[The data Boundary: Start]

Lemma WorkloadRef_deep : deep WorkloadRef_ty WorkloadRef_DeepCopyInto.
Proof. deep_fields. Qed.
#[local] Hint Resolve WorkloadRef_deep : deep.
Lemma ServiceRef_deep : deep ServiceRef_ty ServiceRef_DeepCopyInto.
Proof. deep_fields. Qed.
#[local] Hint Resolve ServiceRef_deep : deep.
Lemma StringMatch_deep : deep StringMatch_ty StringMatch_DeepCopyInto.
Proof. deep_fields. Qed.
#[local] Hint Resolve StringMatch_deep : deep.
Lemma RouteMatch_deep : deep RouteMatch_ty RouteMatch_DeepCopyInto.
Proof. deep_fields. Qed.
#[local] Hint Resolve RouteMatch_deep : deep.
Lemma SetWeightStep_deep : deep SetWeightStep_ty SetWeightStep_DeepCopyInto.
Proof. deep_fields. Qed.
#[local] Hint Resolve SetWeightStep_deep : deep.
Lemma SetCanaryScaleStep_deep : deep SetCanaryScaleStep_ty SetCanaryScaleStep_DeepCopyInto.
Proof. deep_fields. Qed.
#[local] Hint Resolve SetCanaryScaleStep_deep : deep.
Lemma PauseStep_deep : deep PauseStep_ty PauseStep_DeepCopyInto.
Proof. deep_fields. Qed.
#[local] Hint Resolve PauseStep_deep : deep.
Lemma TemplateRef_deep : deep TemplateRef_ty TemplateRef_DeepCopyInto.
Proof. deep_fields. Qed.
#[local] Hint Resolve TemplateRef_deep : deep.
Lemma FieldRef_deep : deep FieldRef_ty FieldRef_DeepCopyInto.
Proof. deep_fields. Qed.
#[local] Hint Resolve FieldRef_deep : deep.
Lemma ArgSource_deep : deep ArgSource_ty ArgSource_DeepCopyInto.
Proof. deep_fields. Qed.
#[local] Hint Resolve ArgSource_deep : deep.
Lemma AnalysisArg_deep : deep AnalysisArg_ty AnalysisArg_DeepCopyInto.
Proof. deep_fields. Qed.
#[local] Hint Resolve AnalysisArg_deep : deep.
Lemma DryRunMetric_deep : deep DryRunMetric_ty DryRunMetric_DeepCopyInto.
Proof. deep_fields. Qed.
#[local] Hint Resolve DryRunMetric_deep : deep.
Lemma AnalysisStep_deep : deep AnalysisStep_ty AnalysisStep_DeepCopyInto.
Proof. deep_fields. Qed.
#[local] Hint Resolve AnalysisStep_deep : deep.
Lemma ExperimentVariant_deep : deep ExperimentVariant_ty ExperimentVariant_DeepCopyInto.
Proof. deep_fields. Qed.
#[local] Hint Resolve ExperimentVariant_deep : deep.
Lemma AnalysisHook_deep : deep AnalysisHook_ty AnalysisHook_DeepCopyInto.
Proof. deep_fields. Qed.
#[local] Hint Resolve AnalysisHook_deep : deep.
Lemma ExperimentStep_deep : deep ExperimentStep_ty ExperimentStep_DeepCopyInto.
Proof. deep_fields. Qed.
#[local] Hint Resolve ExperimentStep_deep : deep.
Lemma PromoteStep_deep : deep PromoteStep_ty PromoteStep_DeepCopyInto.
Proof. deep_fields. Qed.
#[local] Hint Resolve PromoteStep_deep : deep.
Lemma Step_deep : deep Step_ty Step_DeepCopyInto.
Proof. deep_fields. Qed.
#[local] Hint Resolve Step_deep : deep.
Lemma ProgressionSpec_deep : deep ProgressionSpec_ty ProgressionSpec_DeepCopyInto.
Proof. deep_fields. Qed.
#[local] Hint Resolve ProgressionSpec_deep : deep.
Lemma ManagedRoute_deep : deep ManagedRoute_ty ManagedRoute_DeepCopyInto.
Proof. deep_fields. Qed.
#[local] Hint Resolve ManagedRoute_deep : deep.
Lemma IstioVirtualServiceRef_deep : deep IstioVirtualServiceRef_ty IstioVirtualServiceRef_DeepCopyInto.
Proof. deep_fields. Qed.
#[local] Hint Resolve IstioVirtualServiceRef_deep : deep.
Lemma IstioDestinationRuleRef_deep : deep IstioDestinationRuleRef_ty IstioDestinationRuleRef_DeepCopyInto.
Proof. deep_fields. Qed.
#[local] Hint Resolve IstioDestinationRuleRef_deep : deep.
Lemma IstioConfig_deep : deep IstioConfig_ty IstioConfig_DeepCopyInto.
Proof. deep_fields. Qed.
#[local] Hint Resolve IstioConfig_deep : deep.
Lemma NginxConfig_deep : deep NginxConfig_ty NginxConfig_DeepCopyInto.
Proof. deep_fields. Qed.
#[local] Hint Resolve NginxConfig_deep : deep.
Lemma ALBStickiness_deep : deep ALBStickiness_ty ALBStickiness_DeepCopyInto.
Proof. deep_fields. Qed.
#[local] Hint Resolve ALBStickiness_deep : deep.
Lemma ALBConfig_deep : deep ALBConfig_ty ALBConfig_DeepCopyInto.
Proof. deep_fields. Qed.
#[local] Hint Resolve ALBConfig_deep : deep.
Lemma SMIConfig_deep : deep SMIConfig_ty SMIConfig_DeepCopyInto.
Proof. deep_fields. Qed.
#[local] Hint Resolve SMIConfig_deep : deep.
Lemma TraefikConfig_deep : deep TraefikConfig_ty TraefikConfig_DeepCopyInto.
Proof. deep_fields. Qed.
#[local] Hint Resolve TraefikConfig_deep : deep.
Lemma APISIXRoute_deep : deep APISIXRoute_ty APISIXRoute_DeepCopyInto.
Proof. deep_fields. Qed.
#[local] Hint Resolve APISIXRoute_deep : deep.
Lemma APISIXConfig_deep : deep APISIXConfig_ty APISIXConfig_DeepCopyInto.
Proof. deep_fields. Qed.
#[local] Hint Resolve APISIXConfig_deep : deep.
Lemma TrafficRoutingSpec_deep : deep TrafficRoutingSpec_ty TrafficRoutingSpec_DeepCopyInto.
Proof. deep_fields. Qed.
#[local] Hint Resolve TrafficRoutingSpec_deep : deep.
Lemma EphemeralMetadata_deep : deep EphemeralMetadata_ty EphemeralMetadata_DeepCopyInto.
Proof. deep_fields. Qed.
#[local] Hint Resolve EphemeralMetadata_deep : deep.
Lemma RollbackWindow_deep : deep RollbackWindow_ty RollbackWindow_DeepCopyInto.
Proof. deep_fields. Qed.
#[local] Hint Resolve RollbackWindow_deep : deep.
Lemma RolloutSpec_deep : deep RolloutSpec_ty RolloutSpec_DeepCopyInto.
Proof. deep_fields. Qed.
#[local] Hint Resolve RolloutSpec_deep : deep.
Lemma PauseCondition_deep : deep PauseCondition_ty PauseCondition_DeepCopyInto.
Proof. deep_fields. Qed.
#[local] Hint Resolve PauseCondition_deep : deep.
Lemma AnalysisRunSummary_deep : deep AnalysisRunSummary_ty AnalysisRunSummary_DeepCopyInto.
Proof. deep_fields. Qed.
#[local] Hint Resolve AnalysisRunSummary_deep : deep.
Lemma RolloutStatus_deep : deep RolloutStatus_ty RolloutStatus_DeepCopyInto.
Proof. deep_fields. Qed.
#[local] Hint Resolve RolloutStatus_deep : deep.
Lemma Rollout_deep : deep Rollout_ty Rollout_DeepCopyInto.
Proof. deep_fields. Qed.
#[local] Hint Resolve Rollout_deep : deep.
Lemma RolloutList_deep : deep RolloutList_ty RolloutList_DeepCopyInto.
Proof. deep_fields. Qed.
#[local] Hint Resolve RolloutList_deep : deep.
Lemma PrometheusRange_deep : deep PrometheusRange_ty PrometheusRange_DeepCopyInto.
Proof. deep_fields. Qed.
#[local] Hint Resolve PrometheusRange_deep : deep.
Lemma PrometheusProvider_deep : deep PrometheusProvider_ty PrometheusProvider_DeepCopyInto.
Proof. deep_fields. Qed.
#[local] Hint Resolve PrometheusProvider_deep : deep.
Lemma DatadogProvider_deep : deep DatadogProvider_ty DatadogProvider_DeepCopyInto.
Proof. deep_fields. Qed.
#[local] Hint Resolve DatadogProvider_deep : deep.
Lemma NewRelicProvider_deep : deep NewRelicProvider_ty NewRelicProvider_DeepCopyInto.
Proof. deep_fields. Qed.
#[local] Hint Resolve NewRelicProvider_deep : deep.
Lemma WavefrontProvider_deep : deep WavefrontProvider_ty WavefrontProvider_DeepCopyInto.
Proof. deep_fields. Qed.
#[local] Hint Resolve WavefrontProvider_deep : deep.
Lemma CloudWatchMetricDimension_deep : deep CloudWatchMetricDimension_ty CloudWatchMetricDimension_DeepCopyInto.
Proof. deep_fields. Qed.
#[local] Hint Resolve CloudWatchMetricDimension_deep : deep.
Lemma CloudWatchMetric_deep : deep CloudWatchMetric_ty CloudWatchMetric_DeepCopyInto.
Proof. deep_fields. Qed.
#[local] Hint Resolve CloudWatchMetric_deep : deep.
Lemma CloudWatchMetricStat_deep : deep CloudWatchMetricStat_ty CloudWatchMetricStat_DeepCopyInto.
Proof. deep_fields. Qed.
#[local] Hint Resolve CloudWatchMetricStat_deep : deep.
Lemma CloudWatchMetricQuery_deep : deep CloudWatchMetricQuery_ty CloudWatchMetricQuery_DeepCopyInto.
Proof. deep_fields. Qed.
#[local] Hint Resolve CloudWatchMetricQuery_deep : deep.
Lemma CloudWatchProvider_deep : deep CloudWatchProvider_ty CloudWatchProvider_DeepCopyInto.
Proof. deep_fields. Qed.
#[local] Hint Resolve CloudWatchProvider_deep : deep.
Lemma KayentaThreshold_deep : deep KayentaThreshold_ty KayentaThreshold_DeepCopyInto.
Proof. deep_fields. Qed.
#[local] Hint Resolve KayentaThreshold_deep : deep.
Lemma KayentaScopeDetail_deep : deep KayentaScopeDetail_ty KayentaScopeDetail_DeepCopyInto.
Proof. deep_fields. Qed.
#[local] Hint Resolve KayentaScopeDetail_deep : deep.
Lemma KayentaScope_deep : deep KayentaScope_ty KayentaScope_DeepCopyInto.
Proof. deep_fields. Qed.
#[local] Hint Resolve KayentaScope_deep : deep.
Lemma KayentaProvider_deep : deep KayentaProvider_ty KayentaProvider_DeepCopyInto.
Proof. deep_fields. Qed.
#[local] Hint Resolve KayentaProvider_deep : deep.
Lemma WebProvider_deep : deep WebProvider_ty WebProvider_DeepCopyInto.
Proof. deep_fields. Qed.
#[local] Hint Resolve WebProvider_deep : deep.
Lemma JobSpec_deep : deep JobSpec_ty JobSpec_DeepCopyInto.
Proof. deep_fields. Qed.
#[local] Hint Resolve JobSpec_deep : deep.
Lemma JobProvider_deep : deep JobProvider_ty JobProvider_DeepCopyInto.
Proof. deep_fields. Qed.
#[local] Hint Resolve JobProvider_deep : deep.
Lemma MetricProvider_deep : deep MetricProvider_ty MetricProvider_DeepCopyInto.
Proof. deep_fields. Qed.
#[local] Hint Resolve MetricProvider_deep : deep.
Lemma Metric_deep : deep Metric_ty Metric_DeepCopyInto.
Proof. deep_fields. Qed.
#[local] Hint Resolve Metric_deep : deep.
Lemma AnalysisTemplateSpec_deep : deep AnalysisTemplateSpec_ty AnalysisTemplateSpec_DeepCopyInto.
Proof. deep_fields. Qed.
#[local] Hint Resolve AnalysisTemplateSpec_deep : deep.
Lemma AnalysisTemplate_deep : deep AnalysisTemplate_ty AnalysisTemplate_DeepCopyInto.
Proof. deep_fields. Qed.
#[local] Hint Resolve AnalysisTemplate_deep : deep.
Lemma AnalysisTemplateList_deep : deep AnalysisTemplateList_ty AnalysisTemplateList_DeepCopyInto.
Proof. deep_fields. Qed.
#[local] Hint Resolve AnalysisTemplateList_deep : deep.
Lemma ClusterAnalysisTemplate_deep : deep ClusterAnalysisTemplate_ty ClusterAnalysisTemplate_DeepCopyInto.
Proof. deep_fields. Qed.
#[local] Hint Resolve ClusterAnalysisTemplate_deep : deep.
Lemma ClusterAnalysisTemplateList_deep : deep ClusterAnalysisTemplateList_ty ClusterAnalysisTemplateList_DeepCopyInto.
Proof. deep_fields. Qed.
#[local] Hint Resolve ClusterAnalysisTemplateList_deep : deep.
Lemma AnalysisRunSpec_deep : deep AnalysisRunSpec_ty AnalysisRunSpec_DeepCopyInto.
Proof. deep_fields. Qed.
#[local] Hint Resolve AnalysisRunSpec_deep : deep.
Lemma Measurement_deep : deep Measurement_ty Measurement_DeepCopyInto.
Proof. deep_fields. Qed.
#[local] Hint Resolve Measurement_deep : deep.
Lemma MetricResult_deep : deep MetricResult_ty MetricResult_DeepCopyInto.
Proof. deep_fields. Qed.
#[local] Hint Resolve MetricResult_deep : deep.
Lemma AnalysisRunStatus_deep : deep AnalysisRunStatus_ty AnalysisRunStatus_DeepCopyInto.
Proof. deep_fields. Qed.
#[local] Hint Resolve AnalysisRunStatus_deep : deep.
Lemma AnalysisRun_deep : deep AnalysisRun_ty AnalysisRun_DeepCopyInto.
Proof. deep_fields. Qed.
#[local] Hint Resolve AnalysisRun_deep : deep.
Lemma AnalysisRunList_deep : deep AnalysisRunList_ty AnalysisRunList_DeepCopyInto.
Proof. deep_fields. Qed.
#[local] Hint Resolve AnalysisRunList_deep : deep.
Lemma ExperimentSpec_deep : deep ExperimentSpec_ty ExperimentSpec_DeepCopyInto.
Proof. deep_fields. Qed.
#[local] Hint Resolve ExperimentSpec_deep : deep.
Lemma ExperimentVariantStatus_deep : deep ExperimentVariantStatus_ty ExperimentVariantStatus_DeepCopyInto.
Proof. deep_fields. Qed.
#[local] Hint Resolve ExperimentVariantStatus_deep : deep.
Lemma ExperimentStatus_deep : deep ExperimentStatus_ty ExperimentStatus_DeepCopyInto.
Proof. deep_fields. Qed.
#[local] Hint Resolve ExperimentStatus_deep : deep.
Lemma Experiment_deep : deep Experiment_ty Experiment_DeepCopyInto.
Proof. deep_fields. Qed.
#[local] Hint Resolve Experiment_deep : deep.
Lemma ExperimentList_deep : deep ExperimentList_ty ExperimentList_DeepCopyInto.
Proof. deep_fields. Qed.
#[local] Hint Resolve ExperimentList_deep : deep.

[The data Boundary: End]

Problem to solve: The first line of the listing above through the line containing "#[local] Hint Resolve StringMatch_deep": print exactly that, both ends included.

Solved exercise:
Lemma WorkloadRef_deep : deep WorkloadRef_ty WorkloadRef_DeepCopyInto.
Proof. deep_fields. Qed.
#[local] Hint Resolve WorkloadRef_deep : deep.
Lemma ServiceRef_deep : deep ServiceRef_ty ServiceRef_DeepCopyInto.
Proof. deep_fields. Qed.
#[local] Hint Resolve ServiceRef_deep : deep.
Lemma StringMatch_deep : deep StringMatch_ty StringMatch_DeepCopyInto.
Proof. deep_fields. Qed.
#[local] Hint Resolve StringMatch_deep : deep.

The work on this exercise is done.